## The records
(* ===== verification/Rows.v ===== *)
(** * What the page shows (client/pages/chat_page.py)

    The header of the open conversation (the safety number, the state of the local
    cache, the warning with its details, the line of advice), the rows of the open
    conversation ([_redraw]) and of the sidebar, as functions of the state of the
    page: it sets its labels again whenever what they show changes. A bubble that
    holds a file is shown by its text; the widget behind it reads that text with
    [Files]. Text is cut by characters ([Utils.take_chars]). [str.lower] is modelled
    on ASCII letters, which decides the fragments looked for; a safety number is ASCII. *)

From S2P Require Import Prelude Hashing Base64 PyVal Sorting Json Wire AuditClient Utils Session Cleanup.
From S2P Require Import ChatPage ChatView Files.

(** ** Words *)

(** [s.split()]: the words of a text; [w] is the word being read, reversed. *)
Fixpoint words_from (w s : string) : list string :=
  match s with
  | EmptyString => if nonempty w then [srev w] else []
  | String c s =>
      if is_py_space c then if nonempty w then srev w :: words_from "" s else words_from "" s
      else words_from (String c w) s
  end.
Definition words (s : string) : list string := words_from "" s.
(* ===== verification/Forms.v ===== *)
(** * The forms before the application (client/connection_defaults.py, client/pages/)

    The defaults of the connection, and what the buttons of the login and the
    registration page do with the fields: a message on the page ([inl]) or the
    signal to the application ([inr]). [env_var], [exists_] and [is_file] are
    [os.environ.get] and the file system, [windows] is [platform.system()]. *)

From S2P Require Import Prelude Hashing Base64 PyVal Json Crypto AuditClient Utils ChatPage Rows.

Section defaults.
Variables (env_var : string -> option string) (exists_ is_file : string -> bool) (windows : bool) (repo_root : string).

Definition _inside_docker_client : bool := exists_ "/certs/chat.crt" || exists_ "/.dockerenv".
(** A variable that is set and not empty. *)
Definition explicit (k : string) (dflt : string) : string := or_default (default "" (env_var k)) dflt.
Definition default_server_host : string :=
  explicit "SECCHAT_SERVER_HOST" (if windows then "localhost" else if _inside_docker_client then "chat-server" else "localhost").
Definition default_server_port : string :=
  explicit "SECCHAT_SERVER_PORT" (if _inside_docker_client && negb windows then "8888" else "18888").
Definition default_cert_path : string :=
  explicit "SECCHAT_CERT_PATH" (if is_file "/certs/chat.crt" then "/certs/chat.crt" else repo_root +:+ "/.tmp_cert/chat.crt").

Context `{P : Prims}.

(** The fields of both pages, as they are typed. *)
Record fields := Fields { e_host : string; e_port : string; e_user : string; e_email : string; e_pw : string; e_pw2 : string }.
Definition host_of (f : fields) : string := or_default (strip (e_host f)) default_server_host.
Definition port_of (f : fields) : res Z := int_of_string (or_default (strip (e_port f)) default_server_port).

Record login_signal := LoginSignal { s_host : string; s_port : Z; s_email : string; s_pw : string }.
Definition _login (f : fields) : res (string + login_signal) :=
  let! port := port_of f in
  let email := strip (e_email f) in
  let! pw := hash_password (e_pw f) email in
  Ok (if negb (nonempty email) then inl "Enter email!" else inr (LoginSignal (host_of f) port email pw)).

Record register_signal := RegisterSignal { g_host : string; g_port : Z; g_user : string; g_email : string; g_pw : string }.
Definition refused (f : fields) : option string :=
  let user := strip (e_user f) in
  let email := strip (e_email f) in
  if negb (nonempty user) then Some "Username is required!"
  else if (chars user <? 3)%nat then Some "Username must be at least 3 characters!"
  else if negb (nonempty email) || negb (contains "@" email) then Some "Enter a valid email address!"
  else if negb (nonempty (e_pw f)) then Some "Password is required!"
  else if (chars (e_pw f) <? 6)%nat then Some "Password must be at least 6 characters!"
  else if negb (String.eqb (e_pw f) (e_pw2 f)) then Some "Passwords do not match!" else None.
Definition _register (f : fields) : res (string + register_signal) :=
  let! port := port_of f in
  match refused f with
  | Some text => Ok (inl text)
  | None =>
      let! pw := hash_password (e_pw f) (strip (e_email f)) in
      Ok (inr (RegisterSignal (host_of f) port (strip (e_user f)) (strip (e_email f)) pw))
  end.

(** What an account was registered with logs it in: the same address and password, in
    other letter case of the address and with spaces around it, give the same hash. *)
Lemma registered_hash_logs_in f g r s : _register f = Ok (inr r) -> _login g = Ok (inr s) ->
  e_pw g = e_pw f -> lower (strip (e_email g)) = lower (strip (e_email f)) -> s_pw s = g_pw r.
Proof.
  unfold _register, _login. destruct (port_of f) as [p|]; [|done]. destruct (port_of g) as [q|]; [|done]. cbn.
  destruct (refused f); [done|]. intros Hr Hs Hpw Hmail. unfold hash_password in *. rewrite Hpw, Hmail in Hs.
  destruct (utf8_encode (lower _)) as [salt|]; [|done]. destruct (utf8_encode (e_pw f)) as [pw|]; [|done]. cbn in *.
  destruct (nonempty _); [|done]. by injection Hr as <-; injection Hs as <-.
Qed.
End defaults.
(* ===== verification/AppMembers.v ===== *)
(** * The application: members of a group and its system lines (client/app.py)

    The list of members the application keeps for each group, the names it shows,
    and the lines about joins, leaves and roles, with the keys by which the same
    event, live and in a history, is shown once. *)

From S2P Require Import Prelude Hashing Base64 PyVal Sorting Json Crypto Wire Ratchet AuditClient Utils Session.
From S2P Require Import Pqxdh CacheStore Transcript Identity DrStore IdentityAudit MlsBridge Mls Messages Cleanup.
From S2P Require Import WebSocket ChatPage ChatView App AppIdentity.

(** ** Member lists *)

(** One item of a list of members or identifiers: identifier, role, name. *)
Definition read_member (item : pyval) : res (Z * string * string) :=
  match item with
  | PDict d =>
      let! uid := py_int (py_or (dget "user_id" (dget "id" (PInt 0) d) d) (PInt 0)) in
      Ok (uid, py_str (py_or (dget "role" (PStr "member") d) (PStr "member")),
          py_str (py_or (dget "username" (PStr "") d) (py_or (dget "name" (PStr "") d)
                    (py_or (dget "display_name" (PStr "") d) (PStr "")))))
  | v => let! uid := py_int (py_or v (PInt 0)) in Ok (uid, "member", "")
  end.

(** The roles and names so far. *)
Definition add_read (acc : gmap Z string * gmap Z string) (x : Z * string * string) : gmap Z string * gmap Z string :=
  let '(uid, role, name) := x in
  if uid <=? 0 then acc
  else
    let role := if mem role ["admin"; "member"] then role else "member" in
    let old := default "" (fst acc !! uid) in
    (<[uid := if String.eqb old "admin" || String.eqb role "admin" then "admin" else role]> (fst acc),
     if nonempty name then match snd acc !! uid with Some _ => snd acc | None => <[uid := name]> (snd acc) end else snd acc).

Definition member_rows (acc : gmap Z string * gmap Z string) : list member :=
  map (fun x => Member (fst x) (snd x) (default "" (snd acc !! fst x)))
    (isort (by_key Z.ltb fst) (map_to_list (fst acc))).

Definition _normalize_group_members (items : list pyval) : res (list member) :=
  let! acc := res_fold (fun acc item => let! x := read_member item in Ok (add_read acc x)) (∅, ∅) items in
  Ok (member_rows acc).

Definition member_py (m : member) : pyval :=
  PDict ([("user_id", PInt (m_uid m)); ("role", PStr (m_role m))]
         ++ if nonempty (m_name m) then [("username", PStr (m_name m))] else []).

Definition _role_for_member (members : list pyval) (uid : Z) : res string :=
  let! l := _normalize_group_members members in
  Ok (match List.find (fun m => m_uid m =? uid) l with Some m => or_default (m_role m) "member" | None => "" end).

Definition cached_members (a : app) (group_id : Z) : list member := default [] (members_cache (gs a) !! group_id).

(** The first member of that identifier renamed. *)
Definition rename (uid : Z) (name : string) (l : list member) : list member :=
  default l (map_first (fun m => m_uid m =? uid) (fun m => Member (m_uid m) (m_role m) name) l).

(** Role and name of the last cached entry of an identifier. *)
Definition cached_member (cached : list member) (uid : Z) : member :=
  default (Member uid "member" "") (List.find (fun m => m_uid m =? uid) (rev cached)).

Definition _members_after_from_event (a : app) (group_id : Z) (msg : dict) (fallback_ids : pyval) : res (list member) :=
  match dget "members" PNone msg with
  | PList (x :: l) =>
      let! normalized := _normalize_group_members (x :: l) in
      let! target := get_int0 "user_id" msg in
      let name := py_str (py_or (dget "username" (PStr "") msg) (py_or (dget "target_username" (PStr "") msg) (PStr ""))) in
      Ok (if (0 <? target) && nonempty name then rename target name normalized else normalized)
  | _ =>
      let! ids := py_iter (py_or (dget "member_ids" (py_or fallback_ids (PList [])) msg) (PList [])) in
      let uids := omap (fun v => match py_int v with Ok uid => if 0 <? uid then Some uid else None | Err _ => None end) ids in
      _normalize_group_members (map (fun uid =>
        let m := cached_member (cached_members a group_id) uid in
        member_py (Member uid (or_default (m_role m) "member") (m_name m))) uids)
  end.

(** Keep the members an event shows. *)
Definition keep_members (group_id : Z) (msg : dict) (fallback_ids : pyval) : am unit :=
  do! a := st_get in
  do! l := st_lift (_members_after_from_event a group_id msg fallback_ids) in
  match l with [] => st_ret tt | _ => on_gs (fun g => g <| members_cache ::= insert group_id l |>) end.

Definition _members_before_for_change (a : app) (group_id : Z) (after : list pyval) (operation : string)
    (target : Z) (role : string) : res (list member) :=
  match cached_members a group_id with
  | m :: l => _normalize_group_members (map member_py (m :: l))
  | [] =>
      let! before := _normalize_group_members after in
      let before :=
        if String.eqb operation "add_member" then List.filter (fun m => negb (m_uid m =? target)) before
        else if mem operation ["remove_member"; "member_left"] && (0 <? target)
                && negb (existsb (fun m => m_uid m =? target) before)
        then before ++ [Member target (if mem role ["admin"; "member"] then role else "member") ""]
        else before in
      _normalize_group_members (map member_py before)
  end.

(** ** Names *)

(** The first nonempty text. *)
Fixpoint first_text (l : list string) : string :=
  match l with [] => "" | s :: l => if nonempty s then s else first_text l end.

Definition name_in_message (uid : Z) (field : string) (msg : dict) : res string :=
  match msg with
  | [] => Ok ""
  | _ =>
      let direct := first_text [get_str0 field msg; get_str0 "username" msg; get_str0 "target_username" msg] in
      if nonempty direct then Ok direct
      else
        let! members := py_iter (py_or (dget "members" PNone msg) (PList [])) in
        Ok (first_text (omap (fun v =>
          match v with
          | PDict d =>
              match py_int (py_or (dget "user_id" (dget "id" (PInt 0) d) d) (PInt 0)) with
              | Ok u => if u =? uid then Some (py_str (py_or (dget "username" (PStr "") d) (py_or (dget "name" (PStr "") d) (PStr ""))))
                        else None
              | Err _ => None
              end
          | _ => None
          end) members))
  end.

Definition friend_label (a : app) (uid : Z) : string :=
  let name := match zget uid (friends (chat a)) with
              | Some d => py_str (py_or (dget "username" (PStr "") d) (py_or (dget "name" (PStr "") d) (PStr "")))
              | None => ""
              end in
  or_default name (user_label uid).

Definition _display_name_for_user (a : app) (group_id uid : Z) (msg : dict) (field : string) : res string :=
  if uid <=? 0 then Ok ""
  else
    let! direct := name_in_message uid field msg in
    if nonempty direct then Ok direct
    else
      let cached := first_text (map m_name (List.filter (fun m => m_uid m =? uid) (cached_members a group_id))) in
      Ok (or_default cached (friend_label a uid)).

(** ** System lines *)

Definition _membership_event_key (event_type : string) (uid : Z) (role operation_id : string) : option (list string) :=
  if nonempty operation_id then Some [event_type; dec uid; role; operation_id] else None.

(** Identifier, anchor and time of a system line. *)
Definition _system_event_kwargs (msg : dict) : res (Z * option Z * string) :=
  let sid := try_int (dget "system_event_id" (dget "id" (PInt 0) msg) msg) in
  let after := try_int (dget "after_message_id" (PInt 0) msg) in
  let! t := ts_short_v (dget "event_time" (dget "time" (PStr "") msg) msg) in
  Ok (Z.max 0 sid, if 0 <? after then Some after else None, t).

Definition event_type_of (msg : dict) : string :=
  py_str (py_or (dget "event_type" (dget "type" (PStr "") msg) msg) (PStr "")).
Definition event_uid (msg : dict) : res Z := py_int (py_or (dget "user_id" (dget "target_user_id" (PInt 0) msg) msg) (PInt 0)).

Definition _group_system_event_key (msg : dict) : res (option (list string)) :=
  let typ := event_type_of msg in
  let! uid := event_uid msg in
  let role := get_str0 "role" msg in
  let op := get_str0 "operation_id" msg in
  Ok (if mem typ ["member_left"; "member_removed"] then _membership_event_key "member_removed" uid "" op
      else if String.eqb typ "member_added" then _membership_event_key "member_added" uid "" op
      else if String.eqb typ "member_role_changed" then _membership_event_key "member_role_changed" uid role op
      else if String.eqb typ "group_info_updated" then _membership_event_key "group_info_updated" 0 "" op
      else _membership_event_key typ uid role op).

Definition role_text (role : string) : string := if String.eqb role "admin" then "admin" else "member".

Definition role_line (actor who role : string) : string :=
  if nonempty actor && negb (String.eqb actor who) then actor +:+ " made " +:+ who +:+ " " +:+ role_text role +:+ "."
  else who +:+ " was made " +:+ role_text role +:+ ".".

Definition _group_system_event_text (a : app) (group_id : Z) (msg : dict) : res string :=
  let typ := event_type_of msg in
  let! uid := event_uid msg in
  let! actor_uid := py_int (py_or (dget "by_user_id" (dget "actor_id" (PInt 0) msg) msg) (PInt 0)) in
  let mine := uid =? my_uid_of a in
  let! who := if mine then Ok "You" else _display_name_for_user a group_id uid msg "username" in
  let actor := get_str0 "by_username" msg in
  let! actor := if negb (nonempty actor) && (0 <? actor_uid) && negb (actor_uid =? uid)
                then _display_name_for_user a group_id actor_uid msg "by_username" else Ok actor in
  Ok (if String.eqb typ "member_added" then
        if mine then or_default actor "Someone" +:+ " added you to the group." else who +:+ " joined the group."
      else if String.eqb typ "member_left" then
        if mine then "You left the group." else who +:+ " left the group."
      else if String.eqb typ "member_removed" then
        if mine then "You were removed from the group." else who +:+ " was removed from the group."
      else if String.eqb typ "member_role_changed" then
        role_line actor who (py_str (py_or (dget "role" (PStr "") msg) (PStr "member")))
      else if String.eqb typ "group_info_updated" then "Group info was updated."
      else "").

Definition prepare_event (group_id : Z) (acc : list sys_event) (raw : pyval) : am (list sys_event) :=
  match raw with
  | PDict d =>
      do! _ := keep_members group_id d PNone in
      do! a := st_get in
      do! text := st_lift (_group_system_event_text a group_id d) in
      if nonempty text then
        let d := dset "text" (PStr text) d in
        do! key := st_lift (_group_system_event_key d) in
        st_ret (acc ++ [SysEvent d key])
      else st_ret acc
  | _ => st_ret acc
  end.
Definition _prepare_group_system_events_for_history (group_id : Z) (events : list pyval) : am (list sys_event) :=
  st_fold (prepare_event group_id) [] events.

(** Show a line now. *)
Definition show_line (group_id : Z) (text : string) (key : option (list string)) (msg : dict) : am unit :=
  do! (sid, after, t) := st_lift (_system_event_kwargs msg) in
  on_timeline (add_system_event group_id text t key sid after).
(** ** Messages that wait for a key *)

(** When the application tries a waiting message again and still cannot open it, the
    message is dropped: it is not shown, not marked as seen, and no longer waits. *)
Theorem undecryptable_waiting_dropped fuel c mid m sender s1 r a
    (Hlist : pending_messages (qs a) = [m])
    (Hconv : plain_int "conversation_id" m = Ok c) (Hconv' : get_int0 "conversation_id" m = Ok c)
    (Hsender : py_int (py_or (dget "from_id" (PInt 0) m) (py_or (dget "sender_id" (PInt 0) m) (PInt 0))) = Ok sender)
    (Hid : get_int0 "id" m = Ok mid) (Hpos : 0 < mid) (Hseen : mid ∉ seen_ids (qs a) c)
    (Hwait : decrypt_live_message oqs m (crypto a) = (s1, Ok r)) (Hstatus : get_str0 "status" r = "pending") :
  exists a', _flush_pending oqs (S (S fuel)) c a = (a', Ok tt) /\
    pending_messages (qs a') = [] /\ chat a' = chat a /\ seen_msg_ids (qs a') = seen_msg_ids (qs a).
Proof.
  unfold _flush_pending, flush_with. rewrite (run_bind _ _ a a a) by done.
  unfold pending_messages in Hlist. rewrite (run_bind (flush_loop _ _ _ _ _ _) _ a (a <| crypto := s1 |>) []).
  - eexists. split; [reflexivity|]. split; [|done]. unfold pending_messages, pending_list. cbn. rewrite app_nth2 by lia.
    by rewrite Nat.sub_diag.
  - cbn [flush_loop]. rewrite (run_bind _ _ a a a) by done. rewrite Hlist. cbn [lookup list_lookup].
    unfold plain_int in Hconv. rewrite st_bind_lift, Hconv, Z.eqb_refl. cbn [_handle_message].
    rewrite (run_bind _ _ a (a <| crypto := s1 |>) tt).
    + rewrite (run_bind _ _ (a <| crypto := s1 |>) (a <| crypto := s1 |>) (a <| crypto := s1 |>)) by done.
      change (pending_list (qs (a <| crypto := s1 |>))) with (pending_list (qs a)). by rewrite Hlist.
    + unfold handle_with. rewrite st_bind_lift, Hconv', st_bind_lift, Hsender, st_bind_lift, Hid, (run_bind _ _ a a a) by done.
      rewrite bool_decide_eq_false_2, andb_false_r by done.
      rewrite (run_bind _ _ a (a <| crypto := s1 |>) r) by (unfold on_crypto; by rewrite Hwait). rewrite Hstatus, String.eqb_refl.
      unfold keep_pending. rewrite (run_bind _ _ (a <| crypto := s1 |>) (a <| crypto := s1 |>) (a <| crypto := s1 |>)) by done.
      unfold pending_messages. change (qs (a <| crypto := s1 |>)) with (qs a). rewrite Hlist. unfold is_waiting. cbn [res_fold res_bind].
      rewrite Hid. cbn [res_bind]. rewrite Z.eqb_refl. replace (0 <? mid) with true by (symmetry; by apply Z.ltb_lt). done.
Qed.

## Work request
Starting with the line that holds "cache, the warning" and ending with the line that holds "String c s =>", retype every line in the data above exactly, and nothing else.

## Response below
    cache, the warning with its details, the line of advice), the rows of the open
    conversation ([_redraw]) and of the sidebar, as functions of the state of the
    page: it sets its labels again whenever what they show changes. A bubble that
    holds a file is shown by its text; the widget behind it reads that text with
    [Files]. Text is cut by characters ([Utils.take_chars]). [str.lower] is modelled
    on ASCII letters, which decides the fragments looked for; a safety number is ASCII. *)

From S2P Require Import Prelude Hashing Base64 PyVal Sorting Json Wire AuditClient Utils Session Cleanup.
From S2P Require Import ChatPage ChatView Files.

(** ** Words *)

(** [s.split()]: the words of a text; [w] is the word being read, reversed. *)
Fixpoint words_from (w s : string) : list string :=
  match s with
  | EmptyString => if nonempty w then [srev w] else []
  | String c s =>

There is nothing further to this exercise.